- _TASK GOAL_
Starting at the line below holding "[shouldFlushSeries] wants a" and stopping at the line holding "apply (shouldFlushSeries_later Sample.config", print every line exactly, both ends included, and leave the rest out.

- _SUPPLIED ENTRIES_
(** An idle flush that the store accepts, for C4. *)
Lemma flushUserSeries_stored_witness :
  ReachesStore Sample.ingester 500000 500001 "u1" 7 false
    (Sample.seriesOfChunks [Sample.youngChunk])
    (Sample.closedSeries reasonIdle) [Sample.closedChunk reasonIdle]
  /\ StoreAccepts Sample.encodeOk Sample.ingester "u1" 7
       (metric (Sample.closedSeries reasonIdle)) [Sample.closedChunk reasonIdle]
       [Sample.wireChunk] Sample.okStore
  /\ exists i' series2,
       flushUserSeries Sample.encodeOk Sample.ingester 500000 500001 (fun _ => 500100)
         (fun k => 500101 + Z.of_nat k) 3 "u1" 7 false
       = Some (i', None)
       /\ seriesAt (userStates i') "u1" 7 = Some series2
       /\ chunkDescs series2 = [markFlushed 500101 (Sample.closedChunk reasonIdle)].
Proof.
  assert (ReachesStore Sample.ingester 500000 500001 "u1" 7 false
            (Sample.seriesOfChunks [Sample.youngChunk])
            (Sample.closedSeries reasonIdle) [Sample.closedChunk reasonIdle])
    as Hreach.
  { unfold ReachesStore. split; [vm_compute; reflexivity|].
    split; [vm_compute; discriminate|]. split; [vm_compute; reflexivity|].
    split; [vm_compute; reflexivity|discriminate]. }
  assert (StoreAccepts Sample.encodeOk Sample.ingester "u1" 7
            (metric (Sample.closedSeries reasonIdle)) [Sample.closedChunk reasonIdle]
            [Sample.wireChunk] Sample.okStore) as Hacc.
  { split; [vm_compute; reflexivity|]. split; reflexivity. }
  split; [exact Hreach|]. split; [exact Hacc|].
  destruct (flushUserSeries_stored Sample.encodeOk Sample.ingester
              500000 500001 (fun _ => 500100) (fun k => 500101 + Z.of_nat k) 3 "u1" 7 false
              _ _ _ _ _ Hreach Hacc)
    as (i' & Hrun & _ & _ & _ & Hmark).
  destruct (Hmark eq_refl) as (series2 & Hat & _ & Hdescs & _).
  by exists i', series2.
Defined.

(** A reaping sweep, for C5: the stored chunk goes, the young one stays. *)
Lemma removeFlushedChunks_longest_prefix_witness :
  userStates Sample.ingesterStored !! "u1"%string
  = Some {| fpToSeries := {[ 7 := Sample.seriesOfChunks
                                     [Sample.storedChunk; Sample.youngChunk] ]} |}
  /\ exists removed,
       [Sample.storedChunk; Sample.youngChunk]
       = removed ++ chunkDescs
                      (removeFlushedChunks Sample.ingesterStored 500000 "u1" 7
                         (Sample.seriesOfChunks [Sample.storedChunk; Sample.youngChunk])).2
       /\ Forall (Reapable Sample.config 500000) removed.
Proof.
  split; [reflexivity|].
  destruct (removeFlushedChunks_longest_prefix Sample.ingesterStored 500000 "u1" 7
              (Sample.seriesOfChunks [Sample.storedChunk; Sample.youngChunk])
              {| fpToSeries := {[ 7 := Sample.seriesOfChunks
                                         [Sample.storedChunk; Sample.youngChunk] ]} |})
    as (removed & u' & Hsplit & Hall & _).
  - reflexivity.
  - reflexivity.
  - by exists removed.
Defined.



(** A shutdown op whose flush is refused, for C8. *)
Lemma flushLoop_retry_witness :
  queueAt (flushQueues Sample.ingesterShutdown) 3 = Some Sample.shutdownQueue
  /\ Dequeue Sample.shutdownQueue = dequeuedOp Sample.shutdownOp Sample.emptyQueue
  /\ exists i',
       flushLoopBody Sample.encodeOk Sample.ingesterShutdown 3000 3000 (fun _ => 3001)
         (fun _ => 3001) 3
       = Some (i', turnGoesOn)
       /\ flushQueues i' !! 3%nat
          = Some {| pq_items := [{| op_from := 2500; op_userID := "u1"; op_fp := 7;
                                    op_immediate := true |}];
                    pq_closed := false |}.
Proof.
  split; [reflexivity|]. split; [reflexivity|].
  destruct (flushUserSeries Sample.encodeOk
              (set_flushQueues
                 (<[Z.to_nat 3 := Sample.emptyQueue]> (flushQueues Sample.ingesterShutdown))
                 Sample.ingesterShutdown)
              3000 3000 (fun _ => 3001) (fun _ => 3001) 3 "u1" 7 true) as [[i1 [e|]]|] eqn:Hrun;
    [|by vm_compute in Hrun|by vm_compute in Hrun].
  destruct (flushLoop_retry Sample.encodeOk Sample.ingesterShutdown
              3000 3000 (fun _ => 3001) (fun _ => 3001) 3
              Sample.shutdownQueue Sample.shutdownOp Sample.emptyQueue i1 e
              eq_refl eq_refl Hrun) as (i' & Hbody & Himm & _).
  exists i'. split; [exact Hbody|].
  destruct (Himm eq_refl) as [-> _]. reflexivity.
Defined.

(** The sample ingester, for C9. *)
Lemma flush_ops_sharded_witness :
  0 < ConcurrentFlushes (cfg Sample.ingester) < 2 ^ 63
  /\ Sharded Sample.ingester
  /\ forall clock immediate i',
       sweepUsers Sample.ingester clock immediate = Some i' -> Sharded i'.
Proof.
  assert (0 < ConcurrentFlushes (cfg Sample.ingester) < 2 ^ 63) as Hn
    by (simpl; lia).
  assert (Sharded Sample.ingester) as Hsh.
  { intros k q op Hq Hin.
    change (flushQueues Sample.ingester) with (replicate 4 Sample.emptyQueue) in Hq.
    apply lookup_replicate in Hq as [-> _]. by apply elem_of_nil in Hin. }
  split; [exact Hn|]. split; [exact Hsh|].
  apply (flush_ops_sharded Sample.encodeOk Sample.ingester Hn); [|exact Hsh].
  intros id fp s Hs. apply seriesAt_Some in Hs as (u & Hu & Hs).
  simpl in Hu. apply lookup_singleton_Some in Hu as [_ <-].
  simpl in Hs. apply lookup_singleton_Some in Hs as [<- _].
  unfold uint64_range. lia.
Defined.

(** An ingester without a store, for C10. *)
Lemma sweepUsers_nil_store_witness :
  chunkStore Sample.ingesterNoStore = None
  /\ sweepUsers Sample.ingesterNoStore Sample.clock true = Some Sample.ingesterNoStore.
Proof.
  split; [reflexivity|].
  apply (sweepUsers_nil_store Sample.ingesterNoStore Sample.clock true eq_refl).
Defined.

(** * Further properties of the flush engine *)

(** ** The flush policy *)

(** X1. The jitter of [shouldFlushChunk] is smaller in size than
    [ChunkAgeJitter]: the age threshold [MaxChunkAge - jitter] lies strictly
    between [MaxChunkAge - |ChunkAgeJitter|] and
    [MaxChunkAge + |ChunkAgeJitter|], whatever the fingerprint. *)
Theorem chunkAgeJitter_bound cfg fp :
  ChunkAgeJitter cfg <> 0 ->
  Z.abs (chunkAgeJitter cfg fp) < Z.abs (ChunkAgeJitter cfg)
  /\ MaxChunkAge cfg - Z.abs (ChunkAgeJitter cfg)
     < MaxChunkAge cfg - chunkAgeJitter cfg fp
     < MaxChunkAge cfg + Z.abs (ChunkAgeJitter cfg).
Proof.
  intros HJ. unfold chunkAgeJitter.
  destruct (Z.eqb_spec (ChunkAgeJitter cfg) 0); [done|].
  pose proof (Z.rem_bound_abs (Duration_of_Fingerprint fp) (ChunkAgeJitter cfg) HJ).
  lia.
Qed.

Lemma chunkAgeJitter_bound_witness :
  ChunkAgeJitter Sample.config <> 0
  /\ Z.abs (chunkAgeJitter Sample.config Sample.highFp)
     < Z.abs (ChunkAgeJitter Sample.config).
Proof.
  assert (ChunkAgeJitter Sample.config <> 0) as H by (vm_compute; discriminate).
  split; [exact H|]. apply (chunkAgeJitter_bound Sample.config Sample.highFp H).
Defined.

(** X2. [shouldFlushChunk] answers NoFlush, Aged, Idle or Stale and nothing
    else; it answers NoFlush for every flushed chunk, and Stale only when
    [MaxStaleChunkIdle] is above 0 and the last value of the series is
    stale. *)
Theorem shouldFlushChunk_reasons cfg now c fp stale :
  chunkReason (shouldFlushChunk cfg now c fp stale)
  /\ (flushed c = true -> shouldFlushChunk cfg now c fp stale = noFlush)
  /\ (shouldFlushChunk cfg now c fp stale = reasonStale ->
      0 < MaxStaleChunkIdle cfg /\ stale = true).
Proof.
  unfold shouldFlushChunk, chunkReason.
  destruct (flushed c); [by split; [left|split]|].
  destruct (_ >? wrap64 _); [by split; [right; left|split]|].
  destruct (model.Sub now (LastUpdate c) >? MaxChunkIdle cfg);
    [by split; [right; right; left|split]|].
  destruct (Z.gtb_spec (MaxStaleChunkIdle cfg) 0), stale; simpl;
    try (by split; [left|split]).
  destruct (_ >? _); [|by split; [left|split]].
  split; [by right; right; right|]. split; [done|]. intros _. split; [lia|done].
Qed.

(** X3. A series that [shouldFlushSeries] wants flushed has a chunk, and on
    the periodic path ([immediate] false) its oldest chunk is not yet
    flushed: a series whose oldest chunk is flushed is never scheduled by a
    periodic sweep, whatever its other chunks. *)
Theorem shouldFlushSeries_oldest_unflushed cfg now series fp immediate :
  shouldFlushSeries cfg now series fp immediate <> noFlush ->
  chunkDescs series <> []
  /\ (immediate = false ->
      exists c0, chunkDescs series !! 0%nat = Some c0 /\ flushed c0 = false).
Proof.
  unfold shouldFlushSeries. destruct (chunkDescs series) as [|c0 l]; [done|].
  intros Hr. split; [done|]. intros ->. exists c0. split; [done|].
  destruct (flushed c0) eqn:Hf; [|done]. exfalso. apply Hr.
  rewrite andb_false_r. unfold shouldFlushChunk. by rewrite Hf.
Qed.

Lemma shouldFlushSeries_oldest_unflushed_witness :
  shouldFlushSeries Sample.config 500000
    (Sample.seriesOfChunks [Sample.youngChunk]) 7 false <> noFlush
  /\ chunkDescs (Sample.seriesOfChunks [Sample.youngChunk]) <> [].
Proof.
  assert (shouldFlushSeries Sample.config 500000
            (Sample.seriesOfChunks [Sample.youngChunk]) 7 false <> noFlush) as H
    by (vm_compute; discriminate).
  split; [exact H|].
  apply (shouldFlushSeries_oldest_unflushed Sample.config 500000
           (Sample.seriesOfChunks [Sample.youngChunk]) 7 false H).
Defined.

(** X4. Time alone does not take a series off the flush list: when
    [shouldFlushSeries] wants a series flushed at one reading of the clock,
    it wants it flushed at every later reading, as long as the series is
    the same and the time since the last update of its oldest chunk fits a
    duration. So the re-check of the executor agrees with the sweep that
    enqueued the op unless the series changed in between. *)
Theorem shouldFlushSeries_later cfg now now' series fp immediate :
  now <= now' ->
  (forall c0, chunkDescs series !! 0%nat = Some c0 ->
      int64_range ((now - LastUpdate c0) * 1000000)
      /\ int64_range ((now' - LastUpdate c0) * 1000000)) ->
  shouldFlushSeries cfg now series fp immediate <> noFlush ->
  shouldFlushSeries cfg now' series fp immediate <> noFlush.
Proof.
  intros Hle Hrange. unfold shouldFlushSeries.
  destruct (chunkDescs series) as [|c0 l]; [done|].
  destruct immediate; [done|].
  destruct ((1 <? Z.of_nat (length (c0 :: l))) && negb (flushed c0)); [done|].
  destruct (Hrange c0 eq_refl) as [H1 H2]. by apply shouldFlushChunk_later.
Qed.

Lemma shouldFlushSeries_later_witness :
  500000 <= 900000
  /\ shouldFlushSeries Sample.config 500000
       (Sample.seriesOfChunks [Sample.youngChunk]) 7 false <> noFlush
  /\ shouldFlushSeries Sample.config 900000
       (Sample.seriesOfChunks [Sample.youngChunk]) 7 false <> noFlush.
Proof.
  assert (500000 <= 900000) as Hle by lia.
  assert (shouldFlushSeries Sample.config 500000
            (Sample.seriesOfChunks [Sample.youngChunk]) 7 false <> noFlush) as H
    by (vm_compute; discriminate).
  split; [exact Hle|]. split; [exact H|].
  apply (shouldFlushSeries_later Sample.config 500000 900000
           (Sample.seriesOfChunks [Sample.youngChunk]) 7 false Hle); [|exact H].
  intros c0 [= <-]. unfold int64_range. simpl. lia.
Defined.

(** ** Flush ops *)

Lemma chars_app s1 s2 : chars (s1 +:+ s2) = chars s1 ++ chars s2.
Proof. induction s1 as [|a s1 IH]; simpl; [done|]. by rewrite IH. Qed.

Lemma chars_inj s1 s2 : chars s1 = chars s2 -> s1 = s2.
Proof.
  revert s2. induction s1 as [|a s1 IH]; intros [|b s2]; simpl; try done.
  intros [= -> H]. f_equal. by apply IH.
Qed.

Lemma pretty_N_char_not_dash x : pretty_N_char x <> "-"%char.
Proof. unfold pretty_N_char. by repeat case_match. Qed.

Lemma pretty_N_go_no_dash x : forall s,
  "-"%char ∉ chars s -> "-"%char ∉ chars (pretty_N_go x s).
Proof.
  induction (N.lt_wf_0 x) as [x _ IH]; intros s Hs.
  assert (x = 0 \/ 0 < x)%N as [->|Hpos] by lia.
  - by rewrite pretty_N_go_0.
  - rewrite pretty_N_go_step by done. apply IH; [by apply N.div_lt|].
    simpl. apply not_elem_of_cons. split; [|done].
    intros Heq. by apply (pretty_N_char_not_dash (x `mod` 10)%N).
Qed.

(** The decimal form of a fingerprint holds no dash. *)
Lemma pretty_fp_no_dash (fp : Z) : 0 <= fp -> "-"%char ∉ chars (pretty fp).
Proof.
  intros Hfp. destruct fp as [|p|p]; [| |lia].
  - simpl. apply not_elem_of_cons. split; [done|]. apply not_elem_of_nil.
  - unfold pretty, pretty_Z, pretty, pretty_positive, pretty, pretty_N.
    destruct (decide (N.pos p = 0%N)); [done|].
    apply pretty_N_go_no_dash. apply not_elem_of_nil.
Qed.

- _OUTPUT OF THE TASK_
    [shouldFlushSeries] wants a series flushed at one reading of the clock,
    it wants it flushed at every later reading, as long as the series is
    the same and the time since the last update of its oldest chunk fits a
    duration. So the re-check of the executor agrees with the sweep that
    enqueued the op unless the series changed in between. *)
Theorem shouldFlushSeries_later cfg now now' series fp immediate :
  now <= now' ->
  (forall c0, chunkDescs series !! 0%nat = Some c0 ->
      int64_range ((now - LastUpdate c0) * 1000000)
      /\ int64_range ((now' - LastUpdate c0) * 1000000)) ->
  shouldFlushSeries cfg now series fp immediate <> noFlush ->
  shouldFlushSeries cfg now' series fp immediate <> noFlush.
Proof.
  intros Hle Hrange. unfold shouldFlushSeries.
  destruct (chunkDescs series) as [|c0 l]; [done|].
  destruct immediate; [done|].
  destruct ((1 <? Z.of_nat (length (c0 :: l))) && negb (flushed c0)); [done|].
  destruct (Hrange c0 eq_refl) as [H1 H2]. by apply shouldFlushChunk_later.
Qed.

Lemma shouldFlushSeries_later_witness :
  500000 <= 900000
  /\ shouldFlushSeries Sample.config 500000
       (Sample.seriesOfChunks [Sample.youngChunk]) 7 false <> noFlush
  /\ shouldFlushSeries Sample.config 900000
       (Sample.seriesOfChunks [Sample.youngChunk]) 7 false <> noFlush.
Proof.
  assert (500000 <= 900000) as Hle by lia.
  assert (shouldFlushSeries Sample.config 500000
            (Sample.seriesOfChunks [Sample.youngChunk]) 7 false <> noFlush) as H
    by (vm_compute; discriminate).
  split; [exact Hle|]. split; [exact H|].
  apply (shouldFlushSeries_later Sample.config 500000 900000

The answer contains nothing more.